(Given data)
(* ===== verification/Demo.v ===== *)
(** * A concrete server

An instance of the [Postgres] interface that evaluates, with the laws it must
satisfy, and a few databases reached from it: the concrete inputs at which the
store's theorems are applied. *)
From Stdlib Require Import Ascii.
From S2P Require Import Prelude GoLib Regex Policy Json Store StoreInv StoreSpec StoreThms.
From stdpp Require Import gmap strings list sorting fin_maps relations.

(** Canonical UUID text only: 36 bytes of lower-case hexadecimal and dashes. *)
Definition uuid_byte (c : ascii) : bool :=
  is_digit c || in_range "a" "f" c || Ascii.eqb c "-".

#[export] Instance demo_pg : Postgres := {|
  uuid_in s := if (String.length s =? 36) && string_forall uuid_byte s then Some s else None;
  interval_secs d := (d / 1000)%Z;
  text_leb := String.leb
|}.

#[export] Instance demo_pg_laws : PostgresLaws.
Proof.
  split; [|done|]; cycle 1.
  { intros k _. change ((k * (1000000 * 1000)) / 1000 = k * 1000000)%Z. by rewrite Z.mul_assoc, Z.div_mul. }
  intros s u. simpl.
  destruct ((String.length s =? 36) && string_forall uuid_byte s) eqn:E; [|done].
  intros [= <-]. by rewrite E.
Qed.

(** The [n]th UUID of this world, for n below 100. *)
Definition demo_digit (k : nat) : ascii := digit_char (Z.of_nat (k mod 10)).
Definition demo_uuid (n : nat) : string :=
  "00000000-0000-4000-8000-0000000000" +:+
  String (demo_digit (n / 10)) (String (demo_digit n) "").

Lemma demo_uuid_canonical n : uuid_in (demo_uuid n) = Some (demo_uuid n).
Proof.
  assert (∀ k, uuid_byte (demo_digit k) = true) as Hd.
  { intros k. unfold demo_digit. pose proof (Nat.mod_upper_bound k 10 ltac:(lia)).
    destruct (k mod 10) as [|[|[|[|[|[|[|[|[|[|m]]]]]]]]]]; [done..|lia]. }
  unfold demo_uuid. cbn [uuid_in demo_pg]. rewrite string_length_app, string_forall_app. simpl.
  by rewrite !Hd.
Qed.

Definition demo_env (t : Z) (k : nat) : Env := mkEnv t [] (λ n, demo_uuid (k + n)) None.

Lemma demo_quiet t k : quiet (demo_env t k).
Proof. done. Qed.

(** The outcome of a run, from its first component alone. *)
Lemma ran {A B} (x : A * B) a : x.1 = a → x = (a, x.2).
Proof. by intros <-; destruct x. Qed.

Definition run_ops (l : list (Env * store_op)) (db : DB) : DB :=
  foldl (λ db eo, (exec eo.1 eo.2 db).2) db l.

Lemma run_ops_rtc l db : rtc store_step db (run_ops l db).
Proof.
  revert db. induction l as [|[env op] l IH]; intros db; [apply rtc_refl|].
  eapply rtc_l; [apply store_step_exec|]. apply IH.
Qed.

(** Seeded: zone 10 is the default and allows example.com. *)
Definition seeded : DB := (Seed (demo_env 0 10) migrated_db).2.

Lemma run_ops_operating l : operating (run_ops l seeded).
Proof.
  exists (demo_env 0 10), seeded. split; [|apply run_ops_rtc].
  rewrite (surjective_pairing (Seed _ _)). f_equal.
Qed.

(** Workspaces 50 and 51; zone 20 ("strict") with one rule and workspace 50 in it;
a pending request (40) of workspace 50 for api.example.org. *)
Definition ws0 : string := demo_uuid 50.
Definition ws1 : string := demo_uuid 51.
Definition zone0 : string := demo_uuid 10.
Definition zone1 : string := demo_uuid 20.
Definition request0 : string := demo_uuid 40.

Definition demo_ops : list (Env * store_op) := [
  (demo_env 1 20, OpCreateZone "ann" "strict");
  (demo_env 2 30, OpAddZoneRule "ann" zone1 (mkRule "host" "*.example.net" 443));
  (demo_env 3 0, OpAssign "ann" ws0 zone1);
  (demo_env 4 40, OpFileRequest "dev" ws0 "api.example.org" 443 "build")].

Definition demo_db : DB := run_ops demo_ops seeded.

Lemma demo_operating : operating demo_db.
Proof. apply run_ops_operating. Qed.

Example demo_db_tables :
  (size (zones demo_db), size (rules demo_db), size (assignments demo_db),
   size (requests demo_db), length (audit_log demo_db)) = (2, 3, 1, 1, 5).
Proof. vm_compute. done. Qed.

(Task description)
Give back each entry above precisely as it was written.

(Exercise solution)
(* ===== verification/Demo.v ===== *)
(** * A concrete server

An instance of the [Postgres] interface that evaluates, with the laws it must
satisfy, and a few databases reached from it: the concrete inputs at which the
store's theorems are applied. *)
From Stdlib Require Import Ascii.
From S2P Require Import Prelude GoLib Regex Policy Json Store StoreInv StoreSpec StoreThms.
From stdpp Require Import gmap strings list sorting fin_maps relations.

(** Canonical UUID text only: 36 bytes of lower-case hexadecimal and dashes. *)
Definition uuid_byte (c : ascii) : bool :=
  is_digit c || in_range "a" "f" c || Ascii.eqb c "-".

#[export] Instance demo_pg : Postgres := {|
  uuid_in s := if (String.length s =? 36) && string_forall uuid_byte s then Some s else None;
  interval_secs d := (d / 1000)%Z;
  text_leb := String.leb
|}.

#[export] Instance demo_pg_laws : PostgresLaws.
Proof.
  split; [|done|]; cycle 1.
  { intros k _. change ((k * (1000000 * 1000)) / 1000 = k * 1000000)%Z. by rewrite Z.mul_assoc, Z.div_mul. }
  intros s u. simpl.
  destruct ((String.length s =? 36) && string_forall uuid_byte s) eqn:E; [|done].
  intros [= <-]. by rewrite E.
Qed.

(** The [n]th UUID of this world, for n below 100. *)
Definition demo_digit (k : nat) : ascii := digit_char (Z.of_nat (k mod 10)).
Definition demo_uuid (n : nat) : string :=
  "00000000-0000-4000-8000-0000000000" +:+
  String (demo_digit (n / 10)) (String (demo_digit n) "").

Lemma demo_uuid_canonical n : uuid_in (demo_uuid n) = Some (demo_uuid n).
Proof.
  assert (∀ k, uuid_byte (demo_digit k) = true) as Hd.
  { intros k. unfold demo_digit. pose proof (Nat.mod_upper_bound k 10 ltac:(lia)).
    destruct (k mod 10) as [|[|[|[|[|[|[|[|[|[|m]]]]]]]]]]; [done..|lia]. }
  unfold demo_uuid. cbn [uuid_in demo_pg]. rewrite string_length_app, string_forall_app. simpl.
  by rewrite !Hd.
Qed.

Definition demo_env (t : Z) (k : nat) : Env := mkEnv t [] (λ n, demo_uuid (k + n)) None.

Lemma demo_quiet t k : quiet (demo_env t k).
Proof. done. Qed.

(** The outcome of a run, from its first component alone. *)
Lemma ran {A B} (x : A * B) a : x.1 = a → x = (a, x.2).
Proof. by intros <-; destruct x. Qed.

Definition run_ops (l : list (Env * store_op)) (db : DB) : DB :=
  foldl (λ db eo, (exec eo.1 eo.2 db).2) db l.

Lemma run_ops_rtc l db : rtc store_step db (run_ops l db).
Proof.
  revert db. induction l as [|[env op] l IH]; intros db; [apply rtc_refl|].
  eapply rtc_l; [apply store_step_exec|]. apply IH.
Qed.

(** Seeded: zone 10 is the default and allows example.com. *)
Definition seeded : DB := (Seed (demo_env 0 10) migrated_db).2.

Lemma run_ops_operating l : operating (run_ops l seeded).
Proof.
  exists (demo_env 0 10), seeded. split; [|apply run_ops_rtc].
  rewrite (surjective_pairing (Seed _ _)). f_equal.
Qed.

(** Workspaces 50 and 51; zone 20 ("strict") with one rule and workspace 50 in it;
a pending request (40) of workspace 50 for api.example.org. *)
Definition ws0 : string := demo_uuid 50.
Definition ws1 : string := demo_uuid 51.
Definition zone0 : string := demo_uuid 10.
Definition zone1 : string := demo_uuid 20.
Definition request0 : string := demo_uuid 40.

Definition demo_ops : list (Env * store_op) := [
  (demo_env 1 20, OpCreateZone "ann" "strict");
  (demo_env 2 30, OpAddZoneRule "ann" zone1 (mkRule "host" "*.example.net" 443));
  (demo_env 3 0, OpAssign "ann" ws0 zone1);
  (demo_env 4 40, OpFileRequest "dev" ws0 "api.example.org" 443 "build")].

Definition demo_db : DB := run_ops demo_ops seeded.

Lemma demo_operating : operating demo_db.
Proof. apply run_ops_operating. Qed.

Example demo_db_tables :
  (size (zones demo_db), size (rules demo_db), size (assignments demo_db),
   size (requests demo_db), length (audit_log demo_db)) = (2, 3, 1, 1, 5).
Proof. vm_compute. done. Qed.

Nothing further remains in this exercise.